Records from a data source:
*** Begin section ***

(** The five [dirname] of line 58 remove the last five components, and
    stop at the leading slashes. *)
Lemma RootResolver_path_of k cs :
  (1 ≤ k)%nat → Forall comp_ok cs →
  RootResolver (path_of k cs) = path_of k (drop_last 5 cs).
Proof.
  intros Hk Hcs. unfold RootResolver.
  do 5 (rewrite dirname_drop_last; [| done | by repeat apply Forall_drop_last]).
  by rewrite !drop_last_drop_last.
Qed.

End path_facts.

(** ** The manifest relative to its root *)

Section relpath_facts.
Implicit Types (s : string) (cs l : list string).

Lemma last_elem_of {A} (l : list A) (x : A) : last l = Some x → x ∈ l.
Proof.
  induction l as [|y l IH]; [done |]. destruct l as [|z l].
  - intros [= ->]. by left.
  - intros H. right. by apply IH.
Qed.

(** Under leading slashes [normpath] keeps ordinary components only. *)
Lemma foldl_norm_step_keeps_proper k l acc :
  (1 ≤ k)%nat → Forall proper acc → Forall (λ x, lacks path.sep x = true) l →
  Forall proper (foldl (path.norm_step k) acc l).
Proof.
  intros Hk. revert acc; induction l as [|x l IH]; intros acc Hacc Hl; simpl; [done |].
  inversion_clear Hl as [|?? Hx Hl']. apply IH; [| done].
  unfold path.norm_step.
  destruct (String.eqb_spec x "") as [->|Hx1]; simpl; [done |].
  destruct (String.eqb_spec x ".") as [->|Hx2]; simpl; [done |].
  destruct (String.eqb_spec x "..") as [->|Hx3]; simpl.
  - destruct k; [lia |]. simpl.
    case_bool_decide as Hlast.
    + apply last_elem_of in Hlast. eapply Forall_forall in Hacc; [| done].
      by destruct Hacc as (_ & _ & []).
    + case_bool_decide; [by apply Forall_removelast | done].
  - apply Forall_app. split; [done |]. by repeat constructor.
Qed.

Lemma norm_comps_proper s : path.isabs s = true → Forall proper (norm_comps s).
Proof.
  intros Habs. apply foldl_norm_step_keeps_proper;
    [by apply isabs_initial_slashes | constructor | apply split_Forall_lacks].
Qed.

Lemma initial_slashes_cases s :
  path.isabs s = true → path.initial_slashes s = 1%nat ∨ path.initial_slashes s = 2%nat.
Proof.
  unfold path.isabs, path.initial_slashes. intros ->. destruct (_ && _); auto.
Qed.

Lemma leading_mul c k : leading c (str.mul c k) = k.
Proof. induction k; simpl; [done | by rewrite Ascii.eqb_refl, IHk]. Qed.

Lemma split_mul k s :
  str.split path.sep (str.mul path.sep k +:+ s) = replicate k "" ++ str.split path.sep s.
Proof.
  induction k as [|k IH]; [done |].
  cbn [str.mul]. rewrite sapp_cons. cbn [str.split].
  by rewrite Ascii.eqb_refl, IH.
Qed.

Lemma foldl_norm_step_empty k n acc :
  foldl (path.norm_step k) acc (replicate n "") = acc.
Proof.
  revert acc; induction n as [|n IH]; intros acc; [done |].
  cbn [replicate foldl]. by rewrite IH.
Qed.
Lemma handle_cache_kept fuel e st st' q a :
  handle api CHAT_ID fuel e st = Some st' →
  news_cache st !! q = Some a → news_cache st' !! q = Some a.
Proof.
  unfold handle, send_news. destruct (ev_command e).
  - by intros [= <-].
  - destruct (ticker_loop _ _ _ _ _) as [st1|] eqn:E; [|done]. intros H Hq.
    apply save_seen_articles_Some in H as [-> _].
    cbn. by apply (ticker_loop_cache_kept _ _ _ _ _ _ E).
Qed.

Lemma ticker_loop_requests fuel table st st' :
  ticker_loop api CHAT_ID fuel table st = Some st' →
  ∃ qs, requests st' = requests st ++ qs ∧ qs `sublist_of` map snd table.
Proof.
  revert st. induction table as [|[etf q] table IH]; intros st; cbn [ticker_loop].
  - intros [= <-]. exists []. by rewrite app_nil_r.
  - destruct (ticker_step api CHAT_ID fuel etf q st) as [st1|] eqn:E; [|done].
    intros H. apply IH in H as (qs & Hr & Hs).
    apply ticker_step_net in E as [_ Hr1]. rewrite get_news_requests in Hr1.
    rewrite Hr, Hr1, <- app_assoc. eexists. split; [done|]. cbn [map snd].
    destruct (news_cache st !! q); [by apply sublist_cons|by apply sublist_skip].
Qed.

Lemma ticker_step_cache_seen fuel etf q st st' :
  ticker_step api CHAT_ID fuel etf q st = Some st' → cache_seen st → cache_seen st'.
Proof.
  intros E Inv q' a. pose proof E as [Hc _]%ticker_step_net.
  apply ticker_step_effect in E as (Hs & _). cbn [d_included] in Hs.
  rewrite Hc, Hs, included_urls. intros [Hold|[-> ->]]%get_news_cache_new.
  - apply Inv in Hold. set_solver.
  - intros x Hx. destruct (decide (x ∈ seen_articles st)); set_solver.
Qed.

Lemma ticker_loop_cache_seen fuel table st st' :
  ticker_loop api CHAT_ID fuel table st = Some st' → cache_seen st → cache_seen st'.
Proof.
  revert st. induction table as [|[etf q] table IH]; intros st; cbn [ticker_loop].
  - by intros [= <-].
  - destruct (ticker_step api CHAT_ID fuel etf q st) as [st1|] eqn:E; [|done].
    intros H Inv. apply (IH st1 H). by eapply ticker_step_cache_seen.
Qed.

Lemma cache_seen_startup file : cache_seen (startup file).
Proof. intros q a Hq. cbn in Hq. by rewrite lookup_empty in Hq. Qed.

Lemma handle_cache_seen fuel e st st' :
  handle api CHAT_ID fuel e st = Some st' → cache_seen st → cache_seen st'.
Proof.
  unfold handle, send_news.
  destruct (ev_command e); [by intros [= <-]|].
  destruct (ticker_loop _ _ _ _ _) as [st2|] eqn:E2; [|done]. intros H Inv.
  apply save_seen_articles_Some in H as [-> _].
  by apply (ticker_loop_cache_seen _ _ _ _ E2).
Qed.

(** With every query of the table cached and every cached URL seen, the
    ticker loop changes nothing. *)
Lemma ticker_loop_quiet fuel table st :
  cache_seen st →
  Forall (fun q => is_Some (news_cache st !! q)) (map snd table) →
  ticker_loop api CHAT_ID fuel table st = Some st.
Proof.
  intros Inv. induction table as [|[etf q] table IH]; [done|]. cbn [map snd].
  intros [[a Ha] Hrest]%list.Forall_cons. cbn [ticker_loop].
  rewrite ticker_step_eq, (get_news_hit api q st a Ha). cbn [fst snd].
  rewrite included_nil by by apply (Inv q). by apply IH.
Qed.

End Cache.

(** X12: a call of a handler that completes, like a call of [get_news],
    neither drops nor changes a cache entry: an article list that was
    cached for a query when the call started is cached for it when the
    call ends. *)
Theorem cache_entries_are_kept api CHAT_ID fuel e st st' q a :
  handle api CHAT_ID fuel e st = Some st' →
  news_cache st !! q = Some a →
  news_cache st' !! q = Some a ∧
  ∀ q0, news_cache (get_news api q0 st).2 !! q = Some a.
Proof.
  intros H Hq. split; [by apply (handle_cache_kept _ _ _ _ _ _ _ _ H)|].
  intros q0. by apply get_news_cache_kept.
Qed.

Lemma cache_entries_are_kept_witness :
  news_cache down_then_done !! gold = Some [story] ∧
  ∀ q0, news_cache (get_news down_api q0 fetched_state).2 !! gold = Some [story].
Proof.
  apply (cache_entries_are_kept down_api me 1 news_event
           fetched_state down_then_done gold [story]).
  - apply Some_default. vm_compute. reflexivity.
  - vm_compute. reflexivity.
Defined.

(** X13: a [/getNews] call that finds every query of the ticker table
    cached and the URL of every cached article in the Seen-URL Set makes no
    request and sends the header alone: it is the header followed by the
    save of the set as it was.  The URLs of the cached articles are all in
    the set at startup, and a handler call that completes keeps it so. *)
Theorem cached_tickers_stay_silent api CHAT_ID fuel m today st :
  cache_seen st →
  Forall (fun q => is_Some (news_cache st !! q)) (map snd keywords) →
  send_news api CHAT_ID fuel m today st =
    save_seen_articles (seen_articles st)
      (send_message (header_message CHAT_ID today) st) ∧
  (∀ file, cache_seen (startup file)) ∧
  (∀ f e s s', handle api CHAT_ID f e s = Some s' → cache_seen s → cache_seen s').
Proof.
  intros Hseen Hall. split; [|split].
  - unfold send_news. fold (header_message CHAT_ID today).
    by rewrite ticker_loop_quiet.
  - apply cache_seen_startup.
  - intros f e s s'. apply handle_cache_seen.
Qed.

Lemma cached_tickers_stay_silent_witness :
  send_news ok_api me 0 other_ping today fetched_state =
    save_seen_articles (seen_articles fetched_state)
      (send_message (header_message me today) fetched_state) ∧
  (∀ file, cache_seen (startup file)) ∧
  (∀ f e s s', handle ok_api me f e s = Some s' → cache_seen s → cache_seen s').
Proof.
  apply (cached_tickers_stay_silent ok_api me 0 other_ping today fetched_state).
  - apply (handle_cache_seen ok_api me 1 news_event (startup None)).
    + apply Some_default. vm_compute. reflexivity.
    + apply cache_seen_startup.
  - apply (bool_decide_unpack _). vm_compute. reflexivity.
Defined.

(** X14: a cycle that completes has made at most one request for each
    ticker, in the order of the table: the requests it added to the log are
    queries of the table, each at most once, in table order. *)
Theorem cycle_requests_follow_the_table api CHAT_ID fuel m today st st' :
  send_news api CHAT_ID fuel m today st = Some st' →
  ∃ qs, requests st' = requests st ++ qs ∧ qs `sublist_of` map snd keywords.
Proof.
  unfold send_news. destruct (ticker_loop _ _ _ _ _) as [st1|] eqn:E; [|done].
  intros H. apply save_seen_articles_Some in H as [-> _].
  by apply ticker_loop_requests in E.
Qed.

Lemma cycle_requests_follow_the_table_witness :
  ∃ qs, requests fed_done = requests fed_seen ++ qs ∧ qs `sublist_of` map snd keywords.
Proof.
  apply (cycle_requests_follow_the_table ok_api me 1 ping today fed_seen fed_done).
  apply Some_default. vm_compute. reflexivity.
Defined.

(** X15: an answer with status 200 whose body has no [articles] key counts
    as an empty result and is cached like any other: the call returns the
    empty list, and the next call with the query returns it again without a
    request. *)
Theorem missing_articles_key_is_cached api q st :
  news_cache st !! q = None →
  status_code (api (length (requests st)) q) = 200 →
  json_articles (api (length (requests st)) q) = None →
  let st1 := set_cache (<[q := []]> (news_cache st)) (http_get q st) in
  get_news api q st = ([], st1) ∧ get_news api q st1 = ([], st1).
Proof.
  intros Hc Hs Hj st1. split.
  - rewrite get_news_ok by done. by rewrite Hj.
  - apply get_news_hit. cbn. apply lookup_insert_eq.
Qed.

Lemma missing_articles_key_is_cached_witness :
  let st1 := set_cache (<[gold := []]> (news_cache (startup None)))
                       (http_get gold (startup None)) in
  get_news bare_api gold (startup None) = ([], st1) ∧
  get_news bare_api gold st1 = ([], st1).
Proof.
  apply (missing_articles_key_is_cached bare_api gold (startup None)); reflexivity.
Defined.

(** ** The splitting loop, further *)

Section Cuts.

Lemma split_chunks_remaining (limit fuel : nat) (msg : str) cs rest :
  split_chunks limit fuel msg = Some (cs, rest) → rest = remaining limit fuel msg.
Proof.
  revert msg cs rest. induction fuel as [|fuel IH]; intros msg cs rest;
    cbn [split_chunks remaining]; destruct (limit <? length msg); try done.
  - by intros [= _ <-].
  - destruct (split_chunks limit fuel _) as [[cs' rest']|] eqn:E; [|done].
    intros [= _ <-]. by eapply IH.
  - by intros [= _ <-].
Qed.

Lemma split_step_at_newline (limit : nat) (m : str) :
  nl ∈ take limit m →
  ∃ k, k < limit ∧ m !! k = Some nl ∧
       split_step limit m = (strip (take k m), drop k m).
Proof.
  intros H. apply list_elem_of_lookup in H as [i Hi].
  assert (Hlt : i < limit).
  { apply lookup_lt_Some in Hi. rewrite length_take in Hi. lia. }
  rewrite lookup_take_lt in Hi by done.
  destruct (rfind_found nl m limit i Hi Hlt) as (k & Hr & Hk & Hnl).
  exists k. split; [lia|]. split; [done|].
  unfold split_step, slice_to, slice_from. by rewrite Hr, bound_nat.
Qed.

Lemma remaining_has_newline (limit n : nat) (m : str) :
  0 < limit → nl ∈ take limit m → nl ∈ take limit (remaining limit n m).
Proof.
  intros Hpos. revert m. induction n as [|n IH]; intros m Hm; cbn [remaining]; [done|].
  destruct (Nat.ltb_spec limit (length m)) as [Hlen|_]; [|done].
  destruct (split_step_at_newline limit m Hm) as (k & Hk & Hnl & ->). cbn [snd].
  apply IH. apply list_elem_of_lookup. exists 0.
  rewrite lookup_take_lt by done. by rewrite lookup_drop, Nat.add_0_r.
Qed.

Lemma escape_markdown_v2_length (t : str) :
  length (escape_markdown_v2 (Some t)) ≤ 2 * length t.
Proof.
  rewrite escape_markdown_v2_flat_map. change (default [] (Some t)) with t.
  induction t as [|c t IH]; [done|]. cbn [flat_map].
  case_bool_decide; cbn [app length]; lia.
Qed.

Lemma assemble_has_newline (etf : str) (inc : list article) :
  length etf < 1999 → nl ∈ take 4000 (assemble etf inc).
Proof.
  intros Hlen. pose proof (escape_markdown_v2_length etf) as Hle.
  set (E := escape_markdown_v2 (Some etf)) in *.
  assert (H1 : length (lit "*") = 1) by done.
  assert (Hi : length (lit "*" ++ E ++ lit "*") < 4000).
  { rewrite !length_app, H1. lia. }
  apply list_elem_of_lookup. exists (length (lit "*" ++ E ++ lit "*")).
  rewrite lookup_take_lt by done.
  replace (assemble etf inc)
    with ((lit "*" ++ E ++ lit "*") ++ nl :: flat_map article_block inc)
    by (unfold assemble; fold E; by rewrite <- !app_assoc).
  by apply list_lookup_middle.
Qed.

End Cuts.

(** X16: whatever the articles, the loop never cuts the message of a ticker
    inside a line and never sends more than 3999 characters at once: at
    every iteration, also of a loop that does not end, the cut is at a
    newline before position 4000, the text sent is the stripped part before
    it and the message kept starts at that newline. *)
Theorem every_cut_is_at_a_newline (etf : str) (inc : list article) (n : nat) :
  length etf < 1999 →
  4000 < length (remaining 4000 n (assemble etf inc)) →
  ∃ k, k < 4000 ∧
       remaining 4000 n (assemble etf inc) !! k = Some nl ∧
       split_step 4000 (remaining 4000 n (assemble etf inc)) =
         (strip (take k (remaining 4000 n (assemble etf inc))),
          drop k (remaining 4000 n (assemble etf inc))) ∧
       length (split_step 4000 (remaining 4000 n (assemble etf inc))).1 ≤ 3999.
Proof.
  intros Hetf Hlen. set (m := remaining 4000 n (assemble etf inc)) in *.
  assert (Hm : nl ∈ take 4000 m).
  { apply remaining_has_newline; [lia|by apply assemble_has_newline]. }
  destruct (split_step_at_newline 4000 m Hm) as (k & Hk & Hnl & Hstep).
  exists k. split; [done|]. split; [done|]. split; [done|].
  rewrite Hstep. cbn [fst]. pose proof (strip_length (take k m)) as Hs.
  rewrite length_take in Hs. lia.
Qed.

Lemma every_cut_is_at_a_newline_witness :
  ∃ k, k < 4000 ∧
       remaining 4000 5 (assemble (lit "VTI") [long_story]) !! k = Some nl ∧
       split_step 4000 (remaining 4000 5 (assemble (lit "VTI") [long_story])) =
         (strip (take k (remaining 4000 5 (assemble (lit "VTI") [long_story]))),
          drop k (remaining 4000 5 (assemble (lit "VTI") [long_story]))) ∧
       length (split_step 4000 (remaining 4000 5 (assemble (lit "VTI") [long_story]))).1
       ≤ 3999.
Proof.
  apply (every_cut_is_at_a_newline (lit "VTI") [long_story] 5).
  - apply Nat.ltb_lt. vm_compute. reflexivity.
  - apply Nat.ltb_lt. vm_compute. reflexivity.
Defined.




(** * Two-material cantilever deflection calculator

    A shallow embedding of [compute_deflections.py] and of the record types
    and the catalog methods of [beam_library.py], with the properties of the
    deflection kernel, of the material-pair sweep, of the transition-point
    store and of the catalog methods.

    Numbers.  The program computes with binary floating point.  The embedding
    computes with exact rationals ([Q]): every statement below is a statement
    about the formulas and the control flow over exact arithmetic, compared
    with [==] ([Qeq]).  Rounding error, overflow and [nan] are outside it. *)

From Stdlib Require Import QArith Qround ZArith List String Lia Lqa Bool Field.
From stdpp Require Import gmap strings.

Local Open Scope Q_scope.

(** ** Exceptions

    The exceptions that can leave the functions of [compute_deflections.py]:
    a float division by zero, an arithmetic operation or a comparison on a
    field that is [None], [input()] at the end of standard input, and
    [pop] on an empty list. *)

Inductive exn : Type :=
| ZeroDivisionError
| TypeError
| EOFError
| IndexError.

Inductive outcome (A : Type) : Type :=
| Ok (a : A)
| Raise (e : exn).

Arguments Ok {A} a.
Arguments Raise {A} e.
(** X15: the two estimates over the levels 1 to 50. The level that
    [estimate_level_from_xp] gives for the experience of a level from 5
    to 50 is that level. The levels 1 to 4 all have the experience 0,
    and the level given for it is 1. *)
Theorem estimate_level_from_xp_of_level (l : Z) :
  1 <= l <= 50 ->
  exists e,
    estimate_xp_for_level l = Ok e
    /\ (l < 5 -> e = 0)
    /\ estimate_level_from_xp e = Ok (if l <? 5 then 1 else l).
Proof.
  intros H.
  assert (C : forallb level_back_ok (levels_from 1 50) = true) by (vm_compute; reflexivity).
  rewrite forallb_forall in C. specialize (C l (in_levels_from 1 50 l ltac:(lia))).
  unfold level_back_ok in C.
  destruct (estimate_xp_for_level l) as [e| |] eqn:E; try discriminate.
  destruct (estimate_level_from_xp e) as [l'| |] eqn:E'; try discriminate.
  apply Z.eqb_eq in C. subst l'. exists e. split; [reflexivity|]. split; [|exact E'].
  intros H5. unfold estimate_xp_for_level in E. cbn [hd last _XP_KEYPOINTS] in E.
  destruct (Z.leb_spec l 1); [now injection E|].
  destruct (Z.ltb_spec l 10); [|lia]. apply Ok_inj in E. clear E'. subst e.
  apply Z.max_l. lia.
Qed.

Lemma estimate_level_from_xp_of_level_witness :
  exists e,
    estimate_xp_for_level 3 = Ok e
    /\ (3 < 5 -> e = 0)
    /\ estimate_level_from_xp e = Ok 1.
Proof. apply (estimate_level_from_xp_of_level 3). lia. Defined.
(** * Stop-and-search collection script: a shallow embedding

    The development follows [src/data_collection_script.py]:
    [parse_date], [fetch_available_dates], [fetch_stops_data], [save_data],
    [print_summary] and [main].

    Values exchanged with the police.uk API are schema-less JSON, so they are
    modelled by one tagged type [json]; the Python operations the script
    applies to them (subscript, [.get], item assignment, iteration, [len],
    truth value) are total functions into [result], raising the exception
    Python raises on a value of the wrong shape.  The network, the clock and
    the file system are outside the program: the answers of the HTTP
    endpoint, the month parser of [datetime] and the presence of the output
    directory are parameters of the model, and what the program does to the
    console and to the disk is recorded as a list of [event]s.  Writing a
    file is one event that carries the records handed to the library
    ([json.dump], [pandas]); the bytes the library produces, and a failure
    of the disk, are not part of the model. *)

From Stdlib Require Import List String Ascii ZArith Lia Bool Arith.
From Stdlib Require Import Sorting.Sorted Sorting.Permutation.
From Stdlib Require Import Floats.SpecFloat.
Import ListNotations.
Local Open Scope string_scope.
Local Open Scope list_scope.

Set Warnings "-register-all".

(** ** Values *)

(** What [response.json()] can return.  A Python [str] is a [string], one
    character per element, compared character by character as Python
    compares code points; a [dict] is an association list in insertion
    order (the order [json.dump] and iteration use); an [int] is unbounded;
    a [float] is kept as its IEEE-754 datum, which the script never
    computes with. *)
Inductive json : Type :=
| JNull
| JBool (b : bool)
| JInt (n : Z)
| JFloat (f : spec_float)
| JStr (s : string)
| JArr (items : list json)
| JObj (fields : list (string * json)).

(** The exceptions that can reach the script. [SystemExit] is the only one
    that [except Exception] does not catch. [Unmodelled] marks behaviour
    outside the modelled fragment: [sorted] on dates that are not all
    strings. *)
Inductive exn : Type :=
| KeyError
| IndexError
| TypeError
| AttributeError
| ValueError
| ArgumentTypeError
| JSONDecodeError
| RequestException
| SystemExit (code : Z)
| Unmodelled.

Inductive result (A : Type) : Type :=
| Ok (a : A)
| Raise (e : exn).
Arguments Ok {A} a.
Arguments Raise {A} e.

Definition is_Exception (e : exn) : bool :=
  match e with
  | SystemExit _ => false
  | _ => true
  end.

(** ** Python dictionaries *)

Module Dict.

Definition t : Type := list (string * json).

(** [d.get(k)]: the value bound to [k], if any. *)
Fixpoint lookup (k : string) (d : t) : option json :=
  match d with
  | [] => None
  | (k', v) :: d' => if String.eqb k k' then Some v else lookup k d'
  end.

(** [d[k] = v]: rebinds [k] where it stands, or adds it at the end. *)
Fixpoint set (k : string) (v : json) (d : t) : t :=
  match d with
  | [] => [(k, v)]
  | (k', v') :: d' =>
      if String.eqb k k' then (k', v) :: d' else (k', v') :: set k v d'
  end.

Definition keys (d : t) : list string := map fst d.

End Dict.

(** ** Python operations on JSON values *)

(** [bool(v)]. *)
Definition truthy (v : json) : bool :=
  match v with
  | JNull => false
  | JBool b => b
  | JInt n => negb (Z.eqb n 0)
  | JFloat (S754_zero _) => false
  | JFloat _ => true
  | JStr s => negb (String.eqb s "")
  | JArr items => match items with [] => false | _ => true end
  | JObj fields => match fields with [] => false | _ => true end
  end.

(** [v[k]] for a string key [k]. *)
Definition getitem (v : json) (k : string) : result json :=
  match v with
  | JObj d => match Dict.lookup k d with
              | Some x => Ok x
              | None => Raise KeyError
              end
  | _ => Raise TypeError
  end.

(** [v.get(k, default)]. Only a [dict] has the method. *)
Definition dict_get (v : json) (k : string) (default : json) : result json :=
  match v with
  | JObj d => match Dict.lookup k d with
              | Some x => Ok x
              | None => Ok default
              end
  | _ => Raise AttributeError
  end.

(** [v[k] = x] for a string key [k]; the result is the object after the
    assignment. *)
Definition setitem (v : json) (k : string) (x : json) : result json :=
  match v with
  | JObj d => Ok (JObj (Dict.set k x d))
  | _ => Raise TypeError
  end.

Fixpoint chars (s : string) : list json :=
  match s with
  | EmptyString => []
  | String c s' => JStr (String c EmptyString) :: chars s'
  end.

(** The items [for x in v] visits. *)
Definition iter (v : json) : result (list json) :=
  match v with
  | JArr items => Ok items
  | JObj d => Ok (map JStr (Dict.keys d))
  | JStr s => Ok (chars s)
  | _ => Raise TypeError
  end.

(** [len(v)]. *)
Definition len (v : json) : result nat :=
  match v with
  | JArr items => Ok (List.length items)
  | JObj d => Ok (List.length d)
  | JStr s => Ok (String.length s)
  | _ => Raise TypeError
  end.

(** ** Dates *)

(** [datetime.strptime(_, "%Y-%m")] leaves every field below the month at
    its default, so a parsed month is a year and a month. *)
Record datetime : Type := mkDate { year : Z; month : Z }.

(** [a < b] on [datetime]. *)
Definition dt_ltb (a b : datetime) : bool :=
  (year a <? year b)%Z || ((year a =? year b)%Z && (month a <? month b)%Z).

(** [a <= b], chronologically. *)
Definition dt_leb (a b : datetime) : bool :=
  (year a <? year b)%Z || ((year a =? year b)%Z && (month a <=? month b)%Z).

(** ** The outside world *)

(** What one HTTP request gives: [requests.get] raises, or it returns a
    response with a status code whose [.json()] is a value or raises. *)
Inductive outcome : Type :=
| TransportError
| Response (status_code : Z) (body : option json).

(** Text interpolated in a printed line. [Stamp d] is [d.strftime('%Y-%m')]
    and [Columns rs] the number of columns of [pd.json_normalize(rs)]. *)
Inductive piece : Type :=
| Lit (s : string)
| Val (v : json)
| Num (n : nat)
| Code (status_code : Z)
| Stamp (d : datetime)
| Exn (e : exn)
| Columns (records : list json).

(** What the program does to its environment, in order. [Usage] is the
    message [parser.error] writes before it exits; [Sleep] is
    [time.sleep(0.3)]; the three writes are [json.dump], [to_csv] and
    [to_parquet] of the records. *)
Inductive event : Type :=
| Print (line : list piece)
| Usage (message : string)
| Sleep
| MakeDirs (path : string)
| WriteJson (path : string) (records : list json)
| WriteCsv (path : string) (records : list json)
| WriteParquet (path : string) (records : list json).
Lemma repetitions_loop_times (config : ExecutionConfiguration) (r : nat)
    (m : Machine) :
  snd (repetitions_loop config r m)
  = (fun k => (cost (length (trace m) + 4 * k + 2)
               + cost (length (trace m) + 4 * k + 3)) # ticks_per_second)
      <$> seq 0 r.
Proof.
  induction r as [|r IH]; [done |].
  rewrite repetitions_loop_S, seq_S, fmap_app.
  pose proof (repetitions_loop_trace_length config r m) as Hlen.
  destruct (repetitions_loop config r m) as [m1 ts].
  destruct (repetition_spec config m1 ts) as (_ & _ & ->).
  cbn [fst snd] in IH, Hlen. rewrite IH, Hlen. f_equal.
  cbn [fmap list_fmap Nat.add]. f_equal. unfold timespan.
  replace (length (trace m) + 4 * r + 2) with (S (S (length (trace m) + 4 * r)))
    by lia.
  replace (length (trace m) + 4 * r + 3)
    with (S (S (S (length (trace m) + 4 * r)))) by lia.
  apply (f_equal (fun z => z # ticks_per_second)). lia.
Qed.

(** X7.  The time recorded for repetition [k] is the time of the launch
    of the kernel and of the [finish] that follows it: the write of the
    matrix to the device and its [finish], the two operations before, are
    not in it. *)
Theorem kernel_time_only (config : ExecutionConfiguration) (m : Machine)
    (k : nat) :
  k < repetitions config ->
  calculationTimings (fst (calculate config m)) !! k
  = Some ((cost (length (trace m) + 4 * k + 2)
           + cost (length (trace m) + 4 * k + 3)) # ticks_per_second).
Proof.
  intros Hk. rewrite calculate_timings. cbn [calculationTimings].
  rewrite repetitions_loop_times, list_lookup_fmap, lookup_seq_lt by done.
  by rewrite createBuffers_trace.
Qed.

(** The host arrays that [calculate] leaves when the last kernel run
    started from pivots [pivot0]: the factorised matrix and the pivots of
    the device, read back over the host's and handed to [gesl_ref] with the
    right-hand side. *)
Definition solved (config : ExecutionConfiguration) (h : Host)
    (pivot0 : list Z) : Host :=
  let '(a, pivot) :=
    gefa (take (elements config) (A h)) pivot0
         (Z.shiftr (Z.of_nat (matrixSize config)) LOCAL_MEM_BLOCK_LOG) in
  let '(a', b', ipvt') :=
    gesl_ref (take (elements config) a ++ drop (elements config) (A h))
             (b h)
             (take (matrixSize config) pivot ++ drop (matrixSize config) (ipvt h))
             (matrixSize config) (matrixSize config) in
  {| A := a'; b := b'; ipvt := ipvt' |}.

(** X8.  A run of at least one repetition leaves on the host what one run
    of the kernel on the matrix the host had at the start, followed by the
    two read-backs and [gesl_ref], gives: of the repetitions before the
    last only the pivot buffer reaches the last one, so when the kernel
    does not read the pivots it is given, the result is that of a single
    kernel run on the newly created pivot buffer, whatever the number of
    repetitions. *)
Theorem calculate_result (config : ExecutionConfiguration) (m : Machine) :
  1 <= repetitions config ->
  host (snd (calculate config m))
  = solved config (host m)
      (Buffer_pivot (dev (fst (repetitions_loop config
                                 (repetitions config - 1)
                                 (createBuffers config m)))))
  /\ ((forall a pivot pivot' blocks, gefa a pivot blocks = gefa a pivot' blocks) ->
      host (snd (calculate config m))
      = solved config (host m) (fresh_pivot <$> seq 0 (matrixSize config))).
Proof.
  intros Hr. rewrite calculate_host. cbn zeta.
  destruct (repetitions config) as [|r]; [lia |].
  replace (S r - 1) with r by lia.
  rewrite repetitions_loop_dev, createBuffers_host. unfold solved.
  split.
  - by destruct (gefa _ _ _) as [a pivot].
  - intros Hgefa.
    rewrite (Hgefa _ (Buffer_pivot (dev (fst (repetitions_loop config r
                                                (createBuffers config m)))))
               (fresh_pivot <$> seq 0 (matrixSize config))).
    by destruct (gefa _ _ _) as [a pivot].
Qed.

*** End section ***

**TASK**
What you return should be the lines from the beginning of the records through the one that contains "Implicit Types (s", repeated exactly and with no additions.

**TASK SOLUTION**
(** The five [dirname] of line 58 remove the last five components, and
    stop at the leading slashes. *)
Lemma RootResolver_path_of k cs :
  (1 ≤ k)%nat → Forall comp_ok cs →
  RootResolver (path_of k cs) = path_of k (drop_last 5 cs).
Proof.
  intros Hk Hcs. unfold RootResolver.
  do 5 (rewrite dirname_drop_last; [| done | by repeat apply Forall_drop_last]).
  by rewrite !drop_last_drop_last.
Qed.

End path_facts.

(** ** The manifest relative to its root *)

Section relpath_facts.
Implicit Types (s : string) (cs l : list string).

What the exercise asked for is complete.